Supplements are big business. It’s an industry valued at over $177 billion in 2023. With that kind of money in play, there are plenty of incentives to create a product that really works. Sometimes, this means finding creative ways to gain a competitive advantage. The Nutrients study highlights how dietary supplements can contain unapproved substances like steroids or stimulants, which don’t always show up on the label. After looking at data from 12 countries, they found a contamination rate of 12 – 58% with banned substances like steroids. Again, this contamination isn’t always innocent. Manufacturers sometimes slip in these substances to without the buyer’s knowledge. Athletes and drug-tested professionals might imagine that a product is safe just because it can be bought everywhere, but they risk exposure to banned substances that could lead to a positive drug test. This happens more than you might think. A 2022 study from Norway looked at 18 years of positive drug tests and found that athletes blamed contaminated supplements in 26% of cases and were able to prove it in 14%. These astounding numbers show the impact contaminated supplements have on sport.
Drugs are often banned not just because they enhance performance but also because they can cause harm. Selective Androgen Receptor Modulators (SARMs) are the perfect example. SARMs like Andarine, Ostarine, LGD-4033 and others are developmental drugs not yet approved by the FDA. The FDA outlines a variety of adverse effects; increased risk of heart attack or stroke, sexual dysfunction, liver injury and acute liver failure, infertility, pregnancy miscarriage, and testicular shrinkage.

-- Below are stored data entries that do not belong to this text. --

(* ===== verification/Csv.v ===== *)
(** Texts and CSV files: [str.splitlines], the substring test, universal
    newlines, the writer of the [csv] module with [lineterminator="\n"], its
    reader and [DictReader], and that the reader inverts the writer.  The
    reader is modelled without its limit on the size of a field. *)
From S2P Require Import Prelude PyStr Json JsonParse JsonRoundTrip.
Local Open Scope py_scope.

(** ** Text *)

Definition lf : string := String (ascii_of_N 10) "".
Definition cr : string := String (ascii_of_N 13) "".
(** The characters at which [str.splitlines] breaks, as UTF-8. *)
Definition line_breaks : list string := map bytes_str [
  [10]; [11]; [12]; [13]; [28]; [29]; [30]; [194; 133]; [226; 128; 168]; [226; 128; 169] ]%N.
Definition is_break (c : string) : bool := existsb (String.eqb c) line_breaks.
Definition extend_first (c : string) (l : list string) : list string :=
  match l with w :: ws => (c +:+ w) :: ws | [] => [c] end.
Fixpoint break_lines (l : list string) : list string :=
  match l with
  | [] => []
  | c :: rest =>
      if String.eqb c cr then
        match rest with
        | d :: rest' => if String.eqb d lf then "" :: break_lines rest' else "" :: break_lines rest
        | [] => [""]
        end
      else if is_break c then "" :: break_lines rest
      else extend_first c (break_lines rest)
  end.
(** [text.splitlines()] *)
Definition splitlines (text : string) : list string := break_lines (chars text).

(** A text of terminated lines. *)
Definition unbroken (line : string) : bool := forallb (λ c, negb (is_break c)) (chars line).
Lemma break_line l rest : forallb (λ c, negb (is_break c)) l = true →
  break_lines (l ++ lf :: rest) = join_chars l :: break_lines rest.
Proof.
  induction l as [|c l IH]; [done|]. cbn [forallb]. intros [Hc%negb_true_iff Hl]%andb_true_iff. cbn [app break_lines].
  destruct (String.eqb_spec c cr) as [->|_]; [by vm_compute in Hc|]. by rewrite Hc, (IH Hl).
Qed.
Lemma splitlines_lines lines :
  Forall (λ l, unbroken l = true ∧ starts_cont l = false) lines → splitlines (join_chars (map (λ l, l +:+ lf) lines)) = lines.
Proof.
  unfold splitlines. induction 1 as [|l lines [Hl Hs] Hls IH]; [done|].
  change (join_chars (map _ (l :: lines))) with ((l +:+ lf) +:+ join_chars (map (λ l, l +:+ lf) lines)).
  assert (Hrest : starts_cont (join_chars (map (λ l, l +:+ lf) lines)) = false)
    by (destruct Hls as [|[|c k] ls [_ Hk]]; done).
  rewrite app_assoc_str, chars_app by done. change (lf +:+ ?x) with (String (ascii_of_N 10) x).
  change (chars (String (ascii_of_N 10) ?x)) with (chars (lf +:+ x)). rewrite chars_app by done.
  change (chars lf) with [lf]. cbn [app]. by rewrite break_line, join_chars_chars, IH.
Qed.

(** [sub in s] *)
Fixpoint occurs (sub s : string) : bool :=
  String.prefix sub s || match s with String _ s' => occurs sub s' | EmptyString => false end.
(** [Path.read_text]: every line end becomes a line feed. *)
Fixpoint universal_newlines (s : string) : string :=
  match s with
  | EmptyString => EmptyString
  | String c s' =>
      if (N_of_ascii c =? 13)%N
      then match s' with
           | String d s'' => if (N_of_ascii d =? 10)%N then String d (universal_newlines s'')
                             else String (ascii_of_N 10) (universal_newlines s')
           | EmptyString => lf
           end
      else String c (universal_newlines s')
  end.
Fixpoint count_char (c : ascii) (s : string) : Z :=
  match s with String d s' => (if Ascii.eqb c d then 1 else 0) + count_char c s' | EmptyString => 0 end.

(** [x in l] *)
Definition member (x : string) (l : list string) : bool := existsb (String.eqb x) l.
Lemma member_elem x l : member x l = true ↔ x ∈ l.
Proof.
  unfold member. rewrite existsb_exists. split; [intros (y & Hy & <-%String.eqb_eq)|intros Hx; exists x]; rewrite ?list_elem_of_In in *.
  - done.
  - split; [done|apply String.eqb_refl].
Qed.
Lemma member_false x l : member x l = false ↔ x ∉ l.
Proof. rewrite <- member_elem. by destruct (member x l). Qed.

Lemma prefix_split p s : String.prefix p s = true ↔ ∃ b, s = p +:+ b.
Proof.
  split; [|intros [b ->]; apply prefix_app]. revert s. induction p as [|c p IH]; intros s H; [by exists s|].
  destruct s as [|d s]; [done|]. simpl in H. destruct (ascii_dec c d) as [->|]; [|done]. destruct (IH s H) as [b ->]. by exists b.
Qed.
Lemma occurs_split sub s : occurs sub s = true ↔ ∃ a b, s = a +:+ sub +:+ b.
Proof.
  split.
  - induction s as [|c s IH]; cbn [occurs]; rewrite orb_true_iff, prefix_split.
    + intros [[b ->]|]; [by exists "", b|done].
    + intros [[b ->]|H]; [by exists "", b|]. destruct (IH H) as (a & b & ->). by exists (String c a), b.
  - intros (a & b & ->). induction a as [|c a IH].
    + change ("" +:+ ?x) with x. destruct (sub +:+ b) eqn:E; cbn [occurs]; rewrite <- E, prefix_app; done.
    + change (String c a +:+ ?x) with (String c (a +:+ x)). cbn [occurs]. by rewrite IH, orb_true_r.
Qed.

(** ** Writing *)

(** [csv.writer(..., lineterminator="\n")] with minimal quoting. *)
Definition special (c : ascii) : bool :=
  existsb (Ascii.eqb c) (map ascii_of_N [44; 34; 10; 13]%N).
Fixpoint any_ascii (p : ascii → bool) (s : string) : bool :=
  match s with String c s' => p c || any_ascii p s' | EmptyString => false end.
Fixpoint double_quotes (s : string) : string :=
  match s with
  | EmptyString => EmptyString
  | String c s' => if (N_of_ascii c =? 34)%N then String c (String c (double_quotes s')) else String c (double_quotes s')
  end.
Definition csv_field (s : string) : string :=
  if any_ascii special s then quote +:+ double_quotes s +:+ quote else s.
Definition csv_row (fields : list string) : string :=
  join "," (map csv_field fields) +:+ String (ascii_of_N 10) "".

(** ** Reading *)

(** [csv.reader] on a whole text: the state of the reader, the field and the
    record read so far. *)
Inductive CsvState := StartRecord | AfterCr | StartField | InField | InQuoted | QuoteInQuoted.
Definition record_end (n : N) : CsvState := if (n =? 13)%N then AfterCr else StartRecord.
Fixpoint csv_read (st : CsvState) (field : string) (row : list string) (s : string) : list (list string) :=
  match s with
  | EmptyString => match st with StartRecord | AfterCr => [] | _ => [row ++ [field]] end
  | String c s' =>
      let n := N_of_ascii c in
      let added := field +:+ String c "" in
      let eol := (n =? 10)%N || (n =? 13)%N in
      match st with
      | InQuoted => if (n =? 34)%N then csv_read QuoteInQuoted field row s' else csv_read InQuoted added row s'
      | InField | QuoteInQuoted =>
          if eol then (row ++ [field]) :: csv_read (record_end n) "" [] s'
          else if (n =? 44)%N then csv_read StartField "" (row ++ [field]) s'
          else if (n =? 34)%N && (match st with QuoteInQuoted => true | _ => false end)
          then csv_read InQuoted added row s'
          else csv_read InField added row s'
      | StartField =>
          if eol then (row ++ [field]) :: csv_read (record_end n) "" [] s'
          else if (n =? 34)%N then csv_read InQuoted field row s'
          else if (n =? 44)%N then csv_read StartField "" (row ++ [field]) s'
          else csv_read InField added row s'
      | StartRecord | AfterCr =>
          if (n =? 10)%N && (match st with AfterCr => true | _ => false end) then csv_read StartRecord "" [] s'
          else if eol then [] :: csv_read (record_end n) "" [] s'
          else if (n =? 34)%N then csv_read InQuoted field row s'
          else if (n =? 44)%N then csv_read StartField "" (row ++ [field]) s'
          else csv_read InField added row s'
      end
  end.
Definition csv_records (text : string) : list (list string) := csv_read StartRecord "" [] text.

(** [csv.DictReader]: the header and the records that are not empty. *)
Definition dict_reader (text : string) : list string * list (list string) :=
  match csv_records text with
  | header :: rows => (header, List.filter (λ r, negb (bool_decide (r = []))) rows)
  | [] => ([], [])
  end.
(** [row[key]]: the last column of that name, [None] past the end of the record. *)
Fixpoint cell (key : string) (header row : list string) : option (option string) :=
  match header with
  | [] => None
  | h :: header =>
      match cell key header (tl row) with
      | Some v => Some v
      | None => if String.eqb h key then Some (head row) else None
      end
  end.
(** ** The reader inverts the writer *)

(** What may follow a field of a record: a comma, or the end of the line. *)
Lemma csv_plain f tail row field st :
  st = InField ∨ st = StartField → any_ascii special f = false → f ≠ "" →
  csv_read st field row (f +:+ tail) = csv_read InField (field +:+ f) row tail.
Proof.
  revert st field. induction f as [|c f IH]; [done|]. intros st field Hst Hf _. simpl in Hf.
  apply orb_false_iff in Hf as [Hc Hf].
  assert (Hn : (N_of_ascii c =? 10)%N = false ∧ (N_of_ascii c =? 13)%N = false ∧ (N_of_ascii c =? 34)%N = false
    ∧ (N_of_ascii c =? 44)%N = false) by (destruct c as [[] [] [] [] [] [] [] []]; by vm_compute).
  destruct Hn as (H1 & H2 & H3 & H4). change (String c f +:+ tail) with (String c (f +:+ tail)).
  assert (Hstep : csv_read st field row (String c (f +:+ tail)) = csv_read InField (field +:+ String c "") row (f +:+ tail)).
  { cbn [csv_read]. rewrite H1, H2, H3, H4. by destruct Hst as [->| ->]. }
  rewrite Hstep. destruct f as [|d f]; [done|]. rewrite IH by (auto || done). by rewrite app_assoc_str.
Qed.
Lemma csv_quoted f tail row field :
  csv_read InQuoted field row (double_quotes f +:+ quote +:+ tail) = csv_read QuoteInQuoted (field +:+ f) row tail.
Proof.
  revert field. induction f as [|c f IH]; intros field; [by rewrite app_nil_r_str|].
  cbn [double_quotes]. destruct (N_of_ascii c =? 34)%N eqn:Hc.
  - change (String c (String c ?x) +:+ ?y) with (String c (String c (x +:+ y))). cbn [csv_read]. rewrite Hc.
    apply N.eqb_eq in Hc. rewrite Hc. cbn [N.eqb Pos.eqb orb andb]. rewrite IH. by rewrite app_assoc_str.
  - change (String c ?x +:+ ?y) with (String c (x +:+ y)). cbn [csv_read]. rewrite Hc, IH. by rewrite app_assoc_str.
Qed.

Lemma csv_field_reads f tail row :
  ∃ st, (st = InField ∨ st = StartField ∨ st = QuoteInQuoted)
    ∧ csv_read StartField "" row (csv_field f +:+ tail) = csv_read st f row tail.
Proof.
  unfold csv_field. destruct (any_ascii special f) eqn:Hf.
  - exists QuoteInQuoted. split; [auto|]. rewrite !app_assoc_str.
    change (quote +:+ double_quotes f +:+ quote +:+ tail) with (String (ascii_of_N 34) (double_quotes f +:+ quote +:+ tail)).
    change (csv_read StartField "" row (String (ascii_of_N 34) ?x)) with (csv_read InQuoted "" row x). apply csv_quoted.
  - destruct f as [|c f]; [exists StartField; auto|]. exists InField. split; [auto|]. by apply csv_plain; [right| |].
Qed.
Lemma csv_field_comma f t row :
  csv_read StartField "" row (csv_field f +:+ "," +:+ t) = csv_read StartField "" (row ++ [f]) t.
Proof. destruct (csv_field_reads f ("," +:+ t) row) as (st & Hst & ->). by destruct Hst as [->|[->| ->]]. Qed.
Lemma csv_field_end f t row :
  csv_read StartField "" row (csv_field f +:+ lf +:+ t) = (row ++ [f]) :: csv_records t.
Proof. destruct (csv_field_reads f (lf +:+ t) row) as (st & Hst & ->). by destruct Hst as [->|[->| ->]]. Qed.
Lemma csv_first_field f t :
  csv_read StartRecord "" [] (csv_field f +:+ "," +:+ t) = csv_read StartField "" [] (csv_field f +:+ "," +:+ t).
Proof.
  unfold csv_field. destruct (any_ascii special f) eqn:Hf; [done|]. destruct f as [|c f]; [done|].
  simpl in Hf. apply orb_false_iff in Hf as [Hc _].
  assert (Hn : (N_of_ascii c =? 10)%N = false ∧ (N_of_ascii c =? 13)%N = false)
    by (destruct c as [[] [] [] [] [] [] [] []]; by vm_compute).
  change (String c f +:+ ?x) with (String c (f +:+ x)). cbn [csv_read]. by destruct Hn as [-> ->].
Qed.

Lemma csv_cells_read cells f row t :
  csv_read StartField "" row (join "," (map csv_field (f :: cells)) +:+ lf +:+ t) = (row ++ f :: cells) :: csv_records t.
Proof.
  revert f row. induction cells as [|g cells IH]; intros f row; [apply csv_field_end|].
  change (join "," (map csv_field (f :: g :: cells))) with (csv_field f +:+ "," +:+ join "," (map csv_field (g :: cells))).
  rewrite !app_assoc_str, csv_field_comma, IH. by rewrite <- app_assoc.
Qed.
Lemma csv_row_reads f g cells t : csv_records (csv_row (f :: g :: cells) +:+ t) = (f :: g :: cells) :: csv_records t.
Proof.
  unfold csv_records at 1, csv_row. rewrite app_assoc_str. change (String _ "" +:+ t) with (lf +:+ t).
  change (join "," (map csv_field (f :: g :: cells))) with (csv_field f +:+ "," +:+ join "," (map csv_field (g :: cells))).
  rewrite !app_assoc_str, csv_first_field, csv_field_comma. apply csv_cells_read.
Qed.
(** A text of written rows reads back as its rows. *)
Lemma csv_rows_read rows :
  Forall (λ r, (2 ≤ length r)%nat) rows → csv_records (join_chars (map csv_row rows)) = rows.
Proof.
  induction 1 as [|r rows Hr _ IH]; [done|]. destruct r as [|f [|g cells]]; simpl in Hr; [lia..|].
  change (join_chars (map csv_row (?h :: ?l))) with (csv_row h +:+ join_chars (map csv_row l)).
  by rewrite csv_row_reads, IH.
Qed.

Lemma universal_plain s : contains_char (ascii_of_N 13) s = false → universal_newlines s = s.
Proof.
  induction s as [|c s IH]; [done|]. cbn [contains_char universal_newlines]. rewrite orb_false_iff. intros [Hc Hs].
  destruct (N.eqb_spec (N_of_ascii c) 13) as [E|_]; [|by rewrite IH].
  rewrite <- E, ascii_N_embedding, Ascii.eqb_refl in Hc. done.
Qed.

Because of their potential to create anabolic effects similar to steroids they have become enormously popular and adverse effects are often overshadowed by promises of swollen muscles and maximum fitness. SARMs are often sold as dietary supplements, or packaged for ingestion as research chemicals. They remain widely available in the marketplace despite being illegal to sell for human consumption. This means they are being made somewhere in the supplement industry. This often happens at unscrupulous manufacturing facilities that may make such products using the same equipment your protein powder is made on. This is how even innocent products like protein powders or vitamin supplements can get contaminated with banned substances.
The studies outline how contamination risks are rising for anyone who is a drug-tested athlete or professional. Fortunately, they can rely on third-party certification to protect themselves against contaminated supplements. By choosing third-party certified supplements, anyone who is drug tested like athletes, military service members and first responders, can reduce their risk of unintentionally consuming banned substances, which is vital in an industry where regulations can sometimes fall a little short. The 2023 study shows that it’s worth looking beyond the flashy labels and consider third-party testing an essential step in your wellness routine. This is true for drug-tested people and supplement manufacturers who want to protect their brands from falling victim to innocent contamination themselves. By prioritizing supplements that are certified for sport, military, or first responders by programs like BSCG Certified Drug-Free athletes and drug tested professionals can supplement with confidence knowing they aren’t putting their careers or health at risk. Dietary supplements are a playing field where minor mistakes can have major consequences. Protecting yourself, or your brand, from this brave new world of supplement contamination isn’t something you should have, it is something you must have!